Feucht is a market town and municipality southeast of Nuremberg in the district of Nürnberger Land in Bavaria, Germany. The name Feucht () is derived from the Old High German noun "viuhtje" - "fichta", which is the spruce tree (vernacularly Féichdn). As of 31 December 2019, Feucht had a population of 14,050. Hermann Oberth (1894–1989), one of the early fathers of space travel, lived for many years and died in Feucht.

History

Since the Middle Ages Feucht has been a centre for beekeeping and honey production referred to as Zeidlerei. Lebkuchen, the famous gingerbread of Nuremberg, is based on honey from Feucht. Feucht was also the location of the kaserne of the U.S. Army's 4/11th Armored Cavalry Regiment, until it's recall to Fort Lewis, Washington in 1992 during the drawdown of the USAREUR.

Points of interest

Culture

 Hermann Oberth Space Travel Museum - This small museum is located at Pfinzingstrasse 12-14 and is open on weekends. It features some books, models, awards and recognitions which belonged to Hermann Oberth.

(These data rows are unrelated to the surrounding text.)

(* ===== verification/MachineSpec.v ===== *)
(** * What the kernel's assembly does

    The exception vectors hand the interrupted registers to the C handlers as a trap
    frame and install the frame they leave; the entry and exit of user mode keep what
    the calling convention promises to C code; a run of user code on the machine is the
    run of [Main.v]; the elevator's instructions are the transition of [Cpu.v].
    The kernel context switch and early boot do what their comments say. *)

From Stdlib Require Import String.
From S2P Require Import Prelude Types Context Registry Ipc Task Scheduler SchedulerSpec Mmu Timer Posix Cpu CpuSpec.
From S2P Require Import Main MainSpec Preempt Layout Machine.

(** ** Stores *)

(** [n] words at [b]. *)
Definition room (b : Z) (n : nat) (mem : gmap Z Z) : Prop :=
  ∀ i : nat, (i < n)%nat → is_Some (mem !! (b + 8 * Z.of_nat i)).

Definition same_words (mem mem' : gmap Z Z) : Prop := ∀ a, is_Some (mem' !! a) ↔ is_Some (mem !! a).

(** Words stored at offsets from [b], in order. *)
Definition store_all (b : Z) (ws : list (Z * Z)) (mem : gmap Z Z) : gmap Z Z :=
  foldl (λ mem w, <[b + w.1 := w.2]> mem) mem ws.

Fixpoint find_word (o : Z) (ws : list (Z * Z)) : option Z :=
  match ws with
  | [] => None
  | (p, v) :: ws' => match find_word o ws' with Some w => Some w | None => if o =? p then Some v else None end
  end.

Lemma lookup_store_all (b o : Z) (ws : list (Z * Z)) (mem : gmap Z Z) :
  store_all b ws mem !! (b + o) = match find_word o ws with Some v => Some v | None => mem !! (b + o) end.
Proof.
  revert mem. induction ws as [|[p v] ws IH]; intros mem; [done|]. cbn [store_all foldl find_word fst snd].
  fold (store_all b ws (<[b + p := v]> mem)). rewrite IH. destruct (find_word o ws); [done|].
  destruct (Z.eqb_spec o p) as [->|]; [by rewrite lookup_insert_eq|]. by rewrite lookup_insert_ne by lia.
Qed.

Lemma lookup_word (o a b v : Z) (ws : list (Z * Z)) (mem : gmap Z Z) :
  find_word o ws = Some v → a = b + o → store_all b ws mem !! a = Some v.
Proof. intros Hf ->. by rewrite lookup_store_all, Hf. Qed.

Lemma lookup_outside (a b : Z) (n : nat) (ws : list (Z * Z)) (mem : gmap Z Z) :
  forallb (λ w, (0 <=? w.1) && (w.1 <? 8 * Z.of_nat n)) ws = true → a < b ∨ b + 8 * Z.of_nat n ≤ a →
  store_all b ws mem !! a = mem !! a.
Proof.
  intros Hws Ha. revert mem. induction ws as [|[p v] ws IH]; intros mem; [done|]. cbn in Hws. b2p.
  cbn [store_all foldl fst snd]. fold (store_all b ws (<[b + p := v]> mem)). rewrite IH by done.
  by rewrite lookup_insert_ne by lia.
Qed.

Lemma same_words_refl (mem : gmap Z Z) : same_words mem mem.
Proof. by intros a. Qed.

Lemma same_words_trans (m1 m2 m3 : gmap Z Z) : same_words m1 m2 → same_words m2 m3 → same_words m1 m3.
Proof. intros H1 H2 a. rewrite (H2 a). apply H1. Qed.

Lemma same_words_insert (a v : Z) (mem : gmap Z Z) : is_Some (mem !! a) → same_words mem (<[a := v]> mem).
Proof.
  intros Ha k. destruct (decide (a = k)) as [->|]; [by rewrite lookup_insert_eq|by rewrite lookup_insert_ne].
Qed.

Lemma room_same (b : Z) (n : nat) (mem mem' : gmap Z Z) : same_words mem mem' → room b n mem → room b n mem'.
Proof. intros Hs Hr i Hi. apply Hs. by apply Hr. Qed.

Lemma room_word (b o : Z) (n : nat) (mem : gmap Z Z) :
  room b n mem → 0 ≤ o → o mod 8 = 0 → o + 8 ≤ 8 * Z.of_nat n → is_Some (mem !! (b + o)).
Proof.
  intros Hr H0 H8 Hn. pose proof (Z.div_mod o 8 ltac:(lia)). pose proof (Z.div_pos o 8 H0 ltac:(lia)).
  replace o with (8 * Z.of_nat (Z.to_nat (o / 8))) by lia. apply Hr. lia.
Qed.

(** Stores into a room keep it. *)
Lemma store_all_same (b : Z) (n : nat) (ws : list (Z * Z)) (mem : gmap Z Z) :
  room b n mem → forallb (λ w, (0 <=? w.1) && (w.1 mod 8 =? 0) && (w.1 + 8 <=? 8 * Z.of_nat n)) ws = true →
  same_words mem (store_all b ws mem).
Proof.
  revert mem. induction ws as [|[p v] ws IH]; intros mem Hr Hws; [apply same_words_refl|]. cbn in Hws. b2p.
  assert (same_words mem (<[b + p := v]> mem)) as Hs by (apply same_words_insert; by eapply room_word).
  eapply same_words_trans; [exact Hs|]. apply IH; [|done]. by eapply room_same.
Qed.

(** ** Stepping through code *)

#[local] Abbreviation mk := Build_machine.

Section steps.
Context (x : list Z) (sp e s u : Z) (h : hw_state).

There are also some rocket engines and models which explain various aspects of space travel.
 Zeidel-Museum - Pfinzingstrasse 6, open on Sunday afternoons from 1:30 to 5:30 is a museum about the history and production of honey, which has a long history in Feucht.  It was one of the main ingredients in Lebkuchen, a product of nearby Nuremberg.

Business
The biggest industrial businesses in Feucht are Excella (pharma), ATOTECH, (Electronic) and Fella (agricultural forage harvesting machinery).

Recreation

Feucht is home to a couple of small lakes. Its location near the Imperial Woods makes it a popular destination for hiking, cycling and outdoor recreation.

Transport

Feucht has numerous bus stops throughout the town and is serviced by VGN/VAG busline with direct service to Nuremberg.

Feucht is located on the Autobahn A9 (motorway / interstate) and the Federal Highway B8.

Feucht has a station on the Nuremberg–Regensburg line and is served by both RB regional trains and Nuremberg S-Bahn trains.